The code also creates a callback function 'lr_callback' which wraps the 'lrfn' function and is used to schedule the learning rate during training. Finally, the code plots the learning curve by generating an array of the learning rates for each epoch and plotting it using matplotlib.

In [None]:
def lrfn(epoch): # Learning function
    def lr(epoch, start_lr, min_lr, max_lr, rampup_epochs, sustain_epochs, exp_decay):
        if epoch < rampup_epochs:
            lr = (max_lr - start_lr)/rampup_epochs * epoch + start_lr
        elif epoch < rampup_epochs + sustain_epochs:
            lr = max_lr
        else:
            lr = (max_lr - min_lr) * exp_decay**(epoch-rampup_epochs-sustain_epochs) + min_lr
        return lr
    return lr(epoch, start_lr, min_lr, max_lr, rampup_epochs, sustain_epochs, exp_decay)
    
lr_callback = tf.keras.callbacks.LearningRateScheduler(lambda epoch: lrfn(epoch), verbose=True)

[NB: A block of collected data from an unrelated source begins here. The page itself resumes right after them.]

(* ===== verification/BlockCacheContract.v ===== *)
(** * What the block cache promises

    Runs of the cache as runs of a list of blocks; the blocks that flushing
    extents of the extent map removes; what is lost when the bytes are copied
    after the lock was released. *)
From Stdlib Require Import ZArith Lia.
From S2P Require Import Prelude Bytes BrmTypes ExtentMap ExtentDelete ExtentProofs BlockCache BlockCacheProofs.

Local Open Scope Z_scope.

(** ** Flushing by LBID *)

Section unordered.
Context (iteration : gmap bkey Z -> list (bkey * Z)).
Context (equal_range : list bkey -> Z -> list bkey).
(** A walk over an unordered set meets every element once; an equal range
    holds the elements with the key. *)
Hypothesis iteration_perm : forall s, iteration s ≡ₚ map_to_list s.
Hypothesis equal_range_perm : forall ks lbid, equal_range ks lbid ≡ₚ filter (fun k => k.1 = lbid) ks.

Lemma iteration_keys c es : repr c es -> (iteration (fbSet c)).*1 ≡ₚ ekey <$> es.
Proof.
  intros [R _]. rewrite iteration_perm, (r_set _ _ R), map_to_list_to_map.
  - by rewrite <- list_fmap_compose.
  - rewrite <- list_fmap_compose. apply R.
Qed.

Lemma cache_empty c es : repr c es -> fCacheSize c = 0 -> es = [].
Proof. intros [R _] H. rewrite (r_size _ _ R) in H. destruct es; [done|cbn in H; lia]. Qed.

Lemma flushManyAllversion_spec c es lbids : repr c es ->
  exists c' es', flushManyAllversion iteration lbids c = (Ret tt, c') /\ repr c' es' /\ same_config c c' /\
    block <$> es' = spec_drop (fun k => k.1 ∈ lbids) (block <$> es).
Proof.
  intros R. unfold flushManyAllversion. erewrite bind_Ret by reflexivity.
  destruct (decide (fCacheSize c = 0 \/ lbids = [])) as [Hz|Hz].
  { exists c, es. split; [done|]. split; [done|]. split; [done|]. destruct Hz as [Hz| ->].
    - by rewrite (cache_empty _ _ R Hz).
    - by rewrite (spec_drop_nil fst). }
  erewrite bind_Ret by reflexivity.
  destruct (drop_all_spec (filter (fun x => x.1.1 ∈ lbids) (iteration (fbSet c))) c es R)
    as (c' & es' & E & R' & Hc & Hb).
  - apply (sublist_NoDup _ (iteration (fbSet c)).*1); [|by apply fmap_sublist, sublist_filter].
    rewrite (iteration_keys _ _ R). apply (r_keys _ _ (proj1 R)).
  - intros k idx [_ H]%list_elem_of_filter. rewrite iteration_perm in H. by apply elem_of_map_to_list in H.
  - exists c', es'. split.
    { rewrite <- E, <- for_each_if. apply for_each_ext. by intros [k idx] ?. }
    split; [done|]. split; [done|]. rewrite Hb. apply filter_ext_in.
    intros x Hx. assert (Hk : x.1 ∈ (iteration (fbSet c)).*1).
    { rewrite (iteration_keys _ _ R), <- block_keys. by apply list_elem_of_fmap_2. }
    rewrite !list_elem_of_fmap. split; intros H1 H2; apply H1.
    + apply list_elem_of_fmap in Hk as (y & Ey & Hy). exists y. rewrite list_elem_of_filter.
      by rewrite Ey in H2.
    + destruct H2 as (y & Ey & [Hy _]%list_elem_of_filter). by rewrite Ey.
Qed.

(** *** Flushing extents *)

Section flush.
(** The blocks when the flush starts, and the index made of them. *)
Context (b0 : list (bkey * list Z)) (index : list bkey) (c0 : FileBufferMgr).
Hypothesis index_perm : index ≡ₚ b0.*1.
Hypothesis b0_NoDup : NoDup b0.*1.

(** The blocks with LBIDs in [seen] are gone. *)
Definition flushed (seen : list Z) (c : FileBufferMgr) : Prop :=
  exists es, repr c es /\ same_config c0 c /\ block <$> es = spec_drop (fun k => k.1 ∈ seen) b0.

rng = [i for i in range(EPOCHS)]
y = [lrfn(x) for x in rng]
plt.plot(rng, [lrfn(x) for x in rng])
print(y[0], y[-1])

####Display utilities
The code defines several utility functions for displaying images and image data.

The function `dataset_to_numpy_util` takes a dataset and a number of images as input and returns the first N images and labels from the dataset as numpy arrays.

The function `title_from_label_and_target` takes a label and a correct label as input, converts them from one-hot encoding to class numbers, and returns a string that contains the label, whether the label is correct and the correct label.

The function `display_one_cell` takes an image, a title, a subplot index, and a red flag as input, and displays the image in the specified subplot with the specified title.

The function `display_9_images_from_dataset` takes a dataset as input and displays the first 9 images and labels from the dataset in a 3x3 grid.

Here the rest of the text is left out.